(Beginning of ENTRIES SUPPLIED)

(** What happens between two states of the search: the head of a
    [while] turn, the loop body for the option at place [i] (with the
    path it took), or the postponed check at the end of a turn. *)
Inductive Event : Set :=
  | EvBegin
  | EvOption (i : nat) (b : Branch)
  | EvCheck.

Inductive step : Tuner World -> Event -> Tuner World -> Prop :=
  | step_begin t :
      step t EvBegin (begin_pass t)
  | step_option t i b t' :
      tune_option run_pass i t = (Ok b, t') ->
      step t (EvOption i b) t'
  | step_check t :
      step t EvCheck (check_postponed t).

(** An option as the configuration creates it. *)
Definition fresh (o : TuningOption) : Prop :=
  steps o = 16 /\ direction o = 1 /\ improvements o = 0 /\ iterations o = 0
  /\ remaining_skips o = 0 /\ skip_count o = 0.

(** The states the search can be in: from the variables as [main] sets
    them before the loop, any number of transitions. *)
Inductive reachable : Tuner World -> Prop :=
  | reach_init options err w :
      Forall fresh options ->
      reachable (init_tuner options err w)
  | reach_step t ev t' :
      reachable t -> step t ev t' -> reachable t'.

(** The number of failures at the smallest step that the option at place
    [i] has had in a row since its last improvement, after one more
    event. *)
Definition streak_after (i : nat) (k : nat) (ev : Event) : nat :=
  match ev with
  | EvOption j b =>
      if decide (j = i) then
        match b with
        | Postponed => S k
        | ImprovedForward | ImprovedBackward => O
        | Skipped | StepReduced => k
        end
      else k
  | EvBegin | EvCheck => k
  end.

(** [streak i k t]: the search has reached [t], and the option at place
    [i] has failed [k] times in a row at the smallest step since it last
    improved (or since the start). *)
Inductive streak (i : nat) : nat -> Tuner World -> Prop :=
  | streak_init options err w :
      Forall fresh options ->
      streak i O (init_tuner options err w)
  | streak_step k t ev t' :
      streak i k t -> step t ev t' ->
      streak i (streak_after i k ev) t'.

(** The option record that the loop body leaves behind on each path. *)
Definition after_branch (b : Branch) (o : TuningOption) : TuningOption :=
  let o := set_iterations (iterations o + 1) o in
  match b with
  | Skipped => set_remaining_skips (remaining_skips o - 1) o
  | ImprovedForward =>
      set_skip_count 0 (set_improvements (improvements o + 1)
        (set_value (value o + steps o * direction o) o))
  | ImprovedBackward =>
      set_skip_count 0 (set_improvements (improvements o + 1)
        (set_direction (- direction o)
          (set_value (value o + steps o * - direction o) o)))
  | StepReduced =>
      set_steps (if (1 <? iterations o) && (improvements o =? 0) then 1
                 else Z.shiftr (steps o) 2) o
  | Postponed =>
      set_remaining_skips (remaining_skips o + 8 * (skip_count o + 1))
        (set_skip_count (skip_count o + 1) o)
  end.

(** The option lists of the trials of the loop body at place [i]. *)
Definition first_trial (i : nat) (o : TuningOption)
    (options : list TuningOption) : list TuningOption :=
  <[i := set_value (value o + steps o * direction o)
           (set_iterations (iterations o + 1) o)]> options.

Definition second_trial (i : nat) (o : TuningOption)
    (options : list TuningOption) : list TuningOption :=
  <[i := set_value (value o + steps o * - direction o)
           (set_iterations (iterations o + 1) o)]> options.


(** What holds of every option in every state of the search. *)
Definition option_ok (o : TuningOption) : Prop :=
  (steps o = 16 \/ steps o = 4 \/ steps o = 1)
  /\ 0 <= remaining_skips o /\ 0 <= skip_count o.

(** [best_options] holds what [config.tuning_options] holds, in a list
    of its own only after an improvement. *)
Definition best_in_step (t : Tuner World) : Prop :=
  match best_options t with
  | None => True
  | Some l => l = tuning_options t /\ improved t = true
  end.

Definition search_inv (t : Tuner World) : Prop :=
  best_in_step t /\ Forall option_ok (tuning_options t).

End Transitions.

Section BranchSpec.
Context {World : Type}.
Variable run_pass : list TuningOption -> World -> Result float * World.

(** Both trials of the loop body at place [i] ran and neither lowered
    [best_err]; [w'] is what the second pass left. *)
Definition trials_failed (i : nat) (o : TuningOption) (t : Tuner World)
    (w' : World) : Prop :=
  exists e1 w1 e2,
    run_pass (first_trial i o (tuning_options t)) (world t) = (Ok e1, w1)
    /\ (e1 <? best_err t)%float = false
    /\ run_pass (second_trial i o (tuning_options t)) w1 = (Ok e2, w')
    /\ (e2 <? best_err t)%float = false.

(** Nothing was committed between [t] and [t']. *)
Definition nothing_committed (t t' : Tuner World) : Prop :=
  best_err t' = best_err t /\ improved t' = improved t
  /\ (best_options t' = None <-> best_options t = None).

(** What each path of the loop body at place [i] presupposes and leaves
    behind, beside the option record itself. *)
Definition branch_spec (i : nat) (o : TuningOption) (t : Tuner World)
    (b : Branch) (t' : Tuner World) : Prop :=
  match b with
  | Skipped =>
      0 < remaining_skips o /\ world t' = world t /\ nothing_committed t t'
  | ImprovedForward =>
      remaining_skips o <= 0
      /\ (run_pass (first_trial i o (tuning_options t)) (world t)
          = (Ok (best_err t'), world t')
          /\ (best_err t' <? best_err t)%float = true
          /\ improved t' = true)
  | ImprovedBackward =>
      remaining_skips o <= 0
      /\ (exists e1 w1,
            run_pass (first_trial i o (tuning_options t)) (world t) = (Ok e1, w1)
            /\ (e1 <? best_err t)%float = false
            /\ run_pass (second_trial i o (tuning_options t)) w1
               = (Ok (best_err t'), world t')
            /\ (best_err t' <? best_err t)%float = true
            /\ improved t' = true)
  | StepReduced =>
      remaining_skips o <= 0 /\ 1 < steps o
      /\ trials_failed i o t (world t') /\ nothing_committed t t'
  | Postponed =>
      remaining_skips o <= 0 /\ steps o <= 1
      /\ trials_failed i o t (world t') /\ nothing_committed t t'
  end.

(** The loop body at place [i] was left by an exception [x] of one of
    its two passes. *)
Definition pass_raised (i : nat) (o : TuningOption) (t : Tuner World)
    (x : exn) (w' : World) : Prop :=
  run_pass (first_trial i o (tuning_options t)) (world t) = (Raise x, w')
  \/ exists e1 w1,
       run_pass (first_trial i o (tuning_options t)) (world t) = (Ok e1, w1)
       /\ (e1 <? best_err t)%float = false
       /\ run_pass (second_trial i o (tuning_options t)) w1 = (Raise x, w').

(** What the loop body at place [i] leaves behind, whichever way it is
    left: [res] is its result and the state it ends in, [o] the option
    it started from. *)
Definition option_post (i : nat) (o : TuningOption) (t : Tuner World)
    (res : Result Branch * Tuner World) : Prop :=
  retry_postponed res.2 = retry_postponed t /\
  match res.1 with
  | Ok b =>
      tuning_options res.2 = <[i := after_branch b o]> (tuning_options t)
      /\ best_in_step res.2 /\ branch_spec i o t b res.2
  | Raise x =>
      remaining_skips o <= 0 /\ pass_raised i o t x (world res.2)
      /\ exists o', tuning_options res.2 = <[i := o']> (tuning_options t)
                    /\ iterations o' = iterations o + 1
  end.

End BranchSpec.

(** ** A worked run

    A stand-in for the scoring pass, for running the search on concrete
    values: it counts the passes run so far, and its error is 1000 minus
    the value of the second option, so that the second option improves
    whenever its value grows and the first one never does. *)
Definition demo_pass (options : list TuningOption) (passes : nat)
  : Result float * nat :=
  (match options !! 1%nat with
   | Some o => PyFloat.of_int (1000 - value o)
   | None => Ok 1000%float
   end, S passes).

Definition demo_options : list TuningOption :=
  [new_TuningOption "Alpha" 5 false ""; new_TuningOption "Beta" 0 false ""].

(** The variables before the loop, after the first pass. *)
Definition demo_start : Tuner nat := init_tuner demo_options 1000%float 1%nat.

(** The variables after [n] turns of the [while] loop. *)
Fixpoint demo_after (n : nat) : Tuner nat :=
  match n with
  | O => demo_start
  | S n' => (tuning_pass demo_pass (demo_after n')).2
  end.

(** The state at the head of the fourth turn, in which the first option
    has eight skips pending, and that option. *)
Definition demo_skipping : Tuner nat := begin_pass (demo_after 3).

Definition demo_postponed_option : TuningOption :=
  mkTuningOption "Alpha" 5 false "" 1 1 0 3 8 1.

(** A pass whose error is the same whatever the options are; it counts
    the passes run. *)
Definition flat_pass (options : list TuningOption) (passes : nat)
  : Result float * nat :=
  (Ok 1000%float, S passes).

(** The head of the first turn of a search over one option. *)
Definition flat_start : Tuner nat :=
  begin_pass (init_tuner [new_TuningOption "Alpha" 5 false ""] 1000%float 1%nat).

(** The same search after the loop body has run [n] times for its option. *)
Fixpoint flat_after (n : nat) : Tuner nat :=
  match n with
  | O => flat_start
  | S n' => (tune_option flat_pass 0 (flat_after n')).2
  end.

(** The head of the first turn of the worked run, and the second option
    after its first trial. *)
Definition demo_head : Tuner nat := begin_pass demo_start.

Definition demo_improved_option : TuningOption :=
  mkTuningOption "Beta" 16 false "" 16 1 1 1 0 0.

(End of ENTRIES SUPPLIED)

EXERCISE DESCRIPTION
Each line from the top of the listing down to and including the one containing "Inductive step : Tuner" should be transcribed exactly; nothing else is to be output.

OUTPUT
(** What happens between two states of the search: the head of a
    [while] turn, the loop body for the option at place [i] (with the
    path it took), or the postponed check at the end of a turn. *)
Inductive Event : Set :=
  | EvBegin
  | EvOption (i : nat) (b : Branch)
  | EvCheck.

Inductive step : Tuner World -> Event -> Tuner World -> Prop :=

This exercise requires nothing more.